Calling timezonefinder from the command line:

With -v you get verbose output, without it only the timezone name is being printed. Choose between functions timezone_at() and certain_timezone_at() with flag -f (default: timezone_at()). Please note that this is much slower than keeping a Timezonefinder class directly in Python, because here all binary files are being opend again for each query.

usage: timezonefinder.py [-h] [-v] [-f {0,1}] lng lat


Most certainly there is stuff I missed, things I could have optimized even further etc.
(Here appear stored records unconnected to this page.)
(** X20: [calculate_file_hash] reads the file in blocks of 4096 bytes and
    always comes to an end; for a hash object on which two updates are one
    update with the concatenation, its result is the digest of the whole
    content, whatever the length of the file. *)
Theorem calculate_file_hash_whole (Hasher : Type) (md5 : Hasher)
    (update : Hasher -> list ascii -> Hasher) (hexdigest : Hasher -> string)
    (content : list ascii) :
  (forall h a b, update (update h a) b = update h (a ++ b)) ->
  (forall h, update h [] = h) ->
  FileHash.calculate_file_hash Hasher md5 update hexdigest content =
    Some (hexdigest (update md5 content)).
Proof.
  intros Happ Hnil. unfold FileHash.calculate_file_hash.
  rewrite (read_blocks_all Hasher update Happ Hnil) by lia. done.
Qed.

Lemma calculate_file_hash_whole_witness :
  FileHash.calculate_file_hash nat 0 checksum_update pretty
    (repeat "a"%char 4500) =
  Some (pretty (checksum_update 0 (repeat "a"%char 4500))).
Proof.
  apply (calculate_file_hash_whole nat 0 checksum_update pretty
           (repeat "a"%char 4500)).
  - intros h a b. unfold checksum_update. symmetry. apply fold_left_app.
  - reflexivity.
Defined.

(** X21: [index_file] has no effect at all, on the collection, on
    [file_hashes] or on the metadata file, when the suffix is neither [.md]
    nor [.markdown], when the file cannot be read or hashed, or when it does
    not lie under the vault. *)
Theorem index_file_no_effect (world : World) (filepath : FilePath) (s : Indexer) :
  ~ markdown filepath \/ read_text world = None \/
  calculate_file_hash world = None \/ relative_to_vault filepath = None ->
  run (index_file world filepath) s = s.
Proof.
  intros Hwhy.
  destruct (index_file_cases world filepath s)
    as [-> | (rel & content & hash & Hmd & Hread & Hhash & Hrel & Hne)]; [done|].
  destruct Hwhy as [?|[?|[?|?]]]; [done|congruence..].
Qed.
I would be really glad to get some feedback on my code.

If you notice that the tz data is outdated, encounter any bugs, have suggestions, criticism, etc. feel free to open an Issue, add a Pull Requests on Git or ...

contact me: [python] {-at-} [michelfe] {-*dot-} [it]*


Thanks to:

Adam for adding organisational features to the project and for helping me with publishing and testing routines.

snowman2 for creating the conda-forge recipe.

synapticarbors for fixing Numba import with py27.


timezonefinder is distributed under the terms of the MIT license (see LICENSE.txt).

Comparison to pytzwhere

This project has originally been derived from pytzwhere (github), but aims at providing improved performance and usability.

pytzwhere is parsing a 76MB .csv file (floats stored as strings!) completely into memory and computing shortcuts from this data on every startup. This is time, memory and CPU consuming. Additionally calculating with floats is slow, keeping those 4M+ floats in the RAM all the time is unnecessary and the precision of floats is not even needed in this case (s. detailed comparison and speed tests below).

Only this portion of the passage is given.